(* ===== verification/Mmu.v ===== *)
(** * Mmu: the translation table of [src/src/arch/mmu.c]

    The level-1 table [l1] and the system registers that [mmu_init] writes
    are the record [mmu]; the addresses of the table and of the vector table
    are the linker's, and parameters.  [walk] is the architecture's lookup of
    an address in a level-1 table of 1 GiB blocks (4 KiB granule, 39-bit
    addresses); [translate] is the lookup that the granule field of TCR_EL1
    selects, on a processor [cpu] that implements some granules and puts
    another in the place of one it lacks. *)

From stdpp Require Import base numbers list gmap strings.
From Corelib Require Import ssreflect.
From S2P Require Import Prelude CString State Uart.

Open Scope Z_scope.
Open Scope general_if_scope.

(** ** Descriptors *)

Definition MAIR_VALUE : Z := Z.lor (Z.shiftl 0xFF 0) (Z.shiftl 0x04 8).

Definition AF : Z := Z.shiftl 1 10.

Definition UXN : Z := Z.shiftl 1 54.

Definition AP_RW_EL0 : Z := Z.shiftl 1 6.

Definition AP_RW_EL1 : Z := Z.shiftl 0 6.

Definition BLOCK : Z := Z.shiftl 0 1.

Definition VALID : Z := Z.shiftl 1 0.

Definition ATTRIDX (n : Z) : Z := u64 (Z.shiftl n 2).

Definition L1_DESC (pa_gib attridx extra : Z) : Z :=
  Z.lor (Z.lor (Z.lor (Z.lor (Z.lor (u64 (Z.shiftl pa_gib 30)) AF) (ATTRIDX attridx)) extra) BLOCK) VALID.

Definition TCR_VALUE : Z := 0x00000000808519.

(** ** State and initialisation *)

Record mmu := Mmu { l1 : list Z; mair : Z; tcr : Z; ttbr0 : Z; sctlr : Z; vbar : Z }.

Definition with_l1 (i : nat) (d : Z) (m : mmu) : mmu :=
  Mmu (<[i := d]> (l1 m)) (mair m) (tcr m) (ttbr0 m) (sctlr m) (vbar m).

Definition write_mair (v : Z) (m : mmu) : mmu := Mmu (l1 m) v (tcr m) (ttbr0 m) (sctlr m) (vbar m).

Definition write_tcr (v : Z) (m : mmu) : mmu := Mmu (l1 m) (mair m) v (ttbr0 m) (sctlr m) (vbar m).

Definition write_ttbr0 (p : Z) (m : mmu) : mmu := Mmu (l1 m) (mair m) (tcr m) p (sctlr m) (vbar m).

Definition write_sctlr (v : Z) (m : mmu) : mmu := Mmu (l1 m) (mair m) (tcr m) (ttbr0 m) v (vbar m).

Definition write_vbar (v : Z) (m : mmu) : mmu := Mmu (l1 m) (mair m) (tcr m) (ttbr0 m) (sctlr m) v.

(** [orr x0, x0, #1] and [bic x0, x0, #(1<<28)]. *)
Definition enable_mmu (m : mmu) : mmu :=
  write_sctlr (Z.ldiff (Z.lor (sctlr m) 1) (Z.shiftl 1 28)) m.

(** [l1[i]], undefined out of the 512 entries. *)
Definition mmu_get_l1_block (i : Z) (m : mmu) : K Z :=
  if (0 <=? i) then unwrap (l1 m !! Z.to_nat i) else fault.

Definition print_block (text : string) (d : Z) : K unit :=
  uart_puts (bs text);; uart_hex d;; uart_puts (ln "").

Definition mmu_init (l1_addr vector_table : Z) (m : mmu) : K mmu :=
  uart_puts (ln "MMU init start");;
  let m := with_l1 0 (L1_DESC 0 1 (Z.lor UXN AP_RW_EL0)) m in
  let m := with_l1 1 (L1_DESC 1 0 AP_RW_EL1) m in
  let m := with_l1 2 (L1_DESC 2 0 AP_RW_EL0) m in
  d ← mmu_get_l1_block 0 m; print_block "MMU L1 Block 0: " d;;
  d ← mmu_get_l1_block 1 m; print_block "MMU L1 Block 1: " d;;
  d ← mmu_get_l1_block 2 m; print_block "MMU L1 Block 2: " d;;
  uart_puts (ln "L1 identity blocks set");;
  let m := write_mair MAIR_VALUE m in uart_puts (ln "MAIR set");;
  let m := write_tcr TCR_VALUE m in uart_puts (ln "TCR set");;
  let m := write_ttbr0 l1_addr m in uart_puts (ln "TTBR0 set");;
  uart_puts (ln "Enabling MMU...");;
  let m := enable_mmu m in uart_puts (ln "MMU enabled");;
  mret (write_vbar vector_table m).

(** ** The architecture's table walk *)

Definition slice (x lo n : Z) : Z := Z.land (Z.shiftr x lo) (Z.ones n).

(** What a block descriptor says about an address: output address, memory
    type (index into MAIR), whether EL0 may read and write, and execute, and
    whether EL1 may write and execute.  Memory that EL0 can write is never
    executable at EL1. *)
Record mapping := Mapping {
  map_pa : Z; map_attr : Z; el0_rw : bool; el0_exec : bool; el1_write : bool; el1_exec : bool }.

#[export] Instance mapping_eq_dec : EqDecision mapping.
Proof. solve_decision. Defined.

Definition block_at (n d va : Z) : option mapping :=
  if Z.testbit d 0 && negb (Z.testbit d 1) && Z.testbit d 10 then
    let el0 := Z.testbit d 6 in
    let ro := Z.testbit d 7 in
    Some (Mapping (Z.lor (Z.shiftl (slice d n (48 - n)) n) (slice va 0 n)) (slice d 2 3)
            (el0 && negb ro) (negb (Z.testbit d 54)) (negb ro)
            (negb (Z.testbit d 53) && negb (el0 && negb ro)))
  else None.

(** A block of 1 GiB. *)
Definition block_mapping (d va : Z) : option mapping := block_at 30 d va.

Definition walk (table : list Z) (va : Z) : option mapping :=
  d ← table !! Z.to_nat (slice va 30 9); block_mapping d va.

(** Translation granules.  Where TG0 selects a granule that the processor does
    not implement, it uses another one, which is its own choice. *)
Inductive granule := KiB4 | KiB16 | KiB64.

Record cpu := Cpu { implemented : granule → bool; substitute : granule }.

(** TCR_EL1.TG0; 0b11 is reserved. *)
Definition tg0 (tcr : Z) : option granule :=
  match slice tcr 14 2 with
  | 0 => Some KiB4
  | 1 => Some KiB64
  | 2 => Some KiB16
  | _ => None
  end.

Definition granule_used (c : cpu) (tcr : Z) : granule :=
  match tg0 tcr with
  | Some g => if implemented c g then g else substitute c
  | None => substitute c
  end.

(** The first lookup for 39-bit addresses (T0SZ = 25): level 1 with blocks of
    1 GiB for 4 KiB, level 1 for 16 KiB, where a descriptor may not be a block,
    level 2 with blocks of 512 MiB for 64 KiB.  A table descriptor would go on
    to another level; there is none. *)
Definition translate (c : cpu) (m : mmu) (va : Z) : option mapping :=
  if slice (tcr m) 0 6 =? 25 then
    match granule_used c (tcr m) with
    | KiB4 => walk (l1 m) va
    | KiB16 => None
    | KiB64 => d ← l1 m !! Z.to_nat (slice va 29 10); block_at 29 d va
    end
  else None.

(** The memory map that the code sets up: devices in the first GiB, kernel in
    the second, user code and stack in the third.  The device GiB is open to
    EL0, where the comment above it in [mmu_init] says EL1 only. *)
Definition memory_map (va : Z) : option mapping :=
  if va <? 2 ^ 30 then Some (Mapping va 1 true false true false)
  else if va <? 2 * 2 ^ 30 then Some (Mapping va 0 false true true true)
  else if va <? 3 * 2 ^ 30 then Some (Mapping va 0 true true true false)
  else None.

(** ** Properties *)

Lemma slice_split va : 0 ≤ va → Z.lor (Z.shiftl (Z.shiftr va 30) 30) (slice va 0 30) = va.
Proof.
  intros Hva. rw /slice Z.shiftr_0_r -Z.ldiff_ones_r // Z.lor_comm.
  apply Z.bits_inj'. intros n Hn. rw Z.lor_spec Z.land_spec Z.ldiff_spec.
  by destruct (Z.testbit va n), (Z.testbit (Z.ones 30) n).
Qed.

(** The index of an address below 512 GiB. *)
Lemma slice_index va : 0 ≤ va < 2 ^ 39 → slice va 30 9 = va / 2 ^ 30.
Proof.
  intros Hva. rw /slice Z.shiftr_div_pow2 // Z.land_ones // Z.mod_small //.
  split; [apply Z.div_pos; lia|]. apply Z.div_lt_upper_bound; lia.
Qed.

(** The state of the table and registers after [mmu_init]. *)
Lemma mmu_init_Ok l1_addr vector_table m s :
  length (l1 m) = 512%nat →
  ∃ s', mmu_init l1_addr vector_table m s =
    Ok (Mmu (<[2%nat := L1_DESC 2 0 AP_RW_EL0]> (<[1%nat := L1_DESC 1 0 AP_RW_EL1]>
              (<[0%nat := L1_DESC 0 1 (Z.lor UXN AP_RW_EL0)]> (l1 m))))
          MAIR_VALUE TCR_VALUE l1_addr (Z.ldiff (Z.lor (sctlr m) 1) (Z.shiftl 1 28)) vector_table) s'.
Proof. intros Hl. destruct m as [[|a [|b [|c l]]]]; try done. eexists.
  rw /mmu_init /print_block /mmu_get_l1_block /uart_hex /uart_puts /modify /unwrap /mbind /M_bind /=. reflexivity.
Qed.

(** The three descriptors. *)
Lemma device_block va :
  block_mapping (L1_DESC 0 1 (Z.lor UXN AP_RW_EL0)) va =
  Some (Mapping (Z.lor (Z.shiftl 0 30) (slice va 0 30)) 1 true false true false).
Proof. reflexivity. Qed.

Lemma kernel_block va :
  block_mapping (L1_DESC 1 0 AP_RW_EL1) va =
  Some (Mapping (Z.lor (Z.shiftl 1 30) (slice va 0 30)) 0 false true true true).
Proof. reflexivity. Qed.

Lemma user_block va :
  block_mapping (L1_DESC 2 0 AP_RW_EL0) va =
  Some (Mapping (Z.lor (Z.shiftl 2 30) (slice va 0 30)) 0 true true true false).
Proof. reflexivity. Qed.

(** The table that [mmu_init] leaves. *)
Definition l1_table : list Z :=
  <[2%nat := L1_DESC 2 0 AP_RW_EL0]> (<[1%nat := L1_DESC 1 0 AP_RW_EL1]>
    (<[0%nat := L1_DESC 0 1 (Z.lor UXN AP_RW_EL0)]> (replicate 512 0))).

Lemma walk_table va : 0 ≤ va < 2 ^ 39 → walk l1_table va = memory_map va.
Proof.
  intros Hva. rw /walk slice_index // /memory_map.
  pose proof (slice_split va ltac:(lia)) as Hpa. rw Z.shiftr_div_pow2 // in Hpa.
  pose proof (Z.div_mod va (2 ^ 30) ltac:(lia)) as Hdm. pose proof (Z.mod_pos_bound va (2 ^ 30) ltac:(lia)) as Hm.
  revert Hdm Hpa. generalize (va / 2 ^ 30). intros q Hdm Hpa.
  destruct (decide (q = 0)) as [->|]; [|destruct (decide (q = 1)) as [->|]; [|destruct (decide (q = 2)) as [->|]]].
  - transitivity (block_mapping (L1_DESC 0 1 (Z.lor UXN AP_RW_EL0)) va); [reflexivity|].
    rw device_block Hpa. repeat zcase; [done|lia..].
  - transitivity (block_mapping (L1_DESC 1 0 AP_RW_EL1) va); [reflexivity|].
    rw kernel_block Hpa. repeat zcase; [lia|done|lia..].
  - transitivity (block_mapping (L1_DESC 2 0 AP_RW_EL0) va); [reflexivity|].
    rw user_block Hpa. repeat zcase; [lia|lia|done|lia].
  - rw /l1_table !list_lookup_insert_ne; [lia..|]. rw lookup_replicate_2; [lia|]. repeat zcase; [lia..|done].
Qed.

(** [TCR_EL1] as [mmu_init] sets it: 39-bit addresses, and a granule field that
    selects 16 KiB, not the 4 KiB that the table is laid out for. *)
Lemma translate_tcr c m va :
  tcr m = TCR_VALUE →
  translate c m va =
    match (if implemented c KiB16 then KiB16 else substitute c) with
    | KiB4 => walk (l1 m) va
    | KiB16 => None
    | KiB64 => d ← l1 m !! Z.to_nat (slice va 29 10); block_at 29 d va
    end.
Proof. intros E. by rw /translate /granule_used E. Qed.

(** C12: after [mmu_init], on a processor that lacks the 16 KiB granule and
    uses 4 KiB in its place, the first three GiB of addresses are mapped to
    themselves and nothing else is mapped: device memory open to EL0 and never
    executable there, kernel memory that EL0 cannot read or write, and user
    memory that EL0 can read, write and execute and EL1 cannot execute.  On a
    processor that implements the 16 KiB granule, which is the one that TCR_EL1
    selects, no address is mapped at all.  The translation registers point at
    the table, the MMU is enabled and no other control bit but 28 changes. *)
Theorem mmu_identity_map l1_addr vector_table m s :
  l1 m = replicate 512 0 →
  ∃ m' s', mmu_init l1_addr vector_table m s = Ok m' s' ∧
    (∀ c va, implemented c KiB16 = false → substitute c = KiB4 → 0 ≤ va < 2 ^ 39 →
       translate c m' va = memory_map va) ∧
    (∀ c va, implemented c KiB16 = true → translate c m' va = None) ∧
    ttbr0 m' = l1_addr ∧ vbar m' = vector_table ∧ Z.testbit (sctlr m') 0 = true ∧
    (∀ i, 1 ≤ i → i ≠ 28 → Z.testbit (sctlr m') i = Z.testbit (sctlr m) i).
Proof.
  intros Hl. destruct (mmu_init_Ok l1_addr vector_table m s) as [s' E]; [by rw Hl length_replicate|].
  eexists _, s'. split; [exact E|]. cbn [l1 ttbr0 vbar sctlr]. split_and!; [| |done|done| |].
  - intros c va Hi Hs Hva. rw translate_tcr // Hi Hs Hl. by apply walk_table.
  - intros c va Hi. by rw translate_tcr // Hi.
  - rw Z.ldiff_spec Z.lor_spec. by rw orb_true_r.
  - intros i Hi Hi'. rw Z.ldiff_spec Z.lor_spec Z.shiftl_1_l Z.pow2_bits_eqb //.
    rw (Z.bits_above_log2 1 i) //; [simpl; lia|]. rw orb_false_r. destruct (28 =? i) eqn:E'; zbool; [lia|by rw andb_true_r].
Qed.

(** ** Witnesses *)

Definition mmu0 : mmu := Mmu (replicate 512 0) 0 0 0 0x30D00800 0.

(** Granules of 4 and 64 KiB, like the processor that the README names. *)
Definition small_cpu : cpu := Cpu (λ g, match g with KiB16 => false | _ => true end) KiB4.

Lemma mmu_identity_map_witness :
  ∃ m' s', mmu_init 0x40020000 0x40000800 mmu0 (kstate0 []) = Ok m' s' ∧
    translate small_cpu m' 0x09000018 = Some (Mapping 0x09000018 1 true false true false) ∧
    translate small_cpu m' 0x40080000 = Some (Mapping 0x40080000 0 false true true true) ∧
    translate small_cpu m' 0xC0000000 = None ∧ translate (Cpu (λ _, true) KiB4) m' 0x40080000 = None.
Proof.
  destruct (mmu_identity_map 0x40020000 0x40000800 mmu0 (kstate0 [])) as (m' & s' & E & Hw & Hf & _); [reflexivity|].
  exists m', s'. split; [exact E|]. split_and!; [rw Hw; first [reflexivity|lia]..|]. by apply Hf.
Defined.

┄┄┄┄┄┄

- **What to produce**
When the line with "processor that implements" is reached in the data above, start copying there, and copy each line exactly until the line with "s = Ok m' s' ∧" has been copied; copy nothing else.

- **Reply**
    processor that implements the 16 KiB granule, which is the one that TCR_EL1
    selects, no address is mapped at all.  The translation registers point at
    the table, the MMU is enabled and no other control bit but 28 changes. *)
Theorem mmu_identity_map l1_addr vector_table m s :
  l1 m = replicate 512 0 →
  ∃ m' s', mmu_init l1_addr vector_table m s = Ok m' s' ∧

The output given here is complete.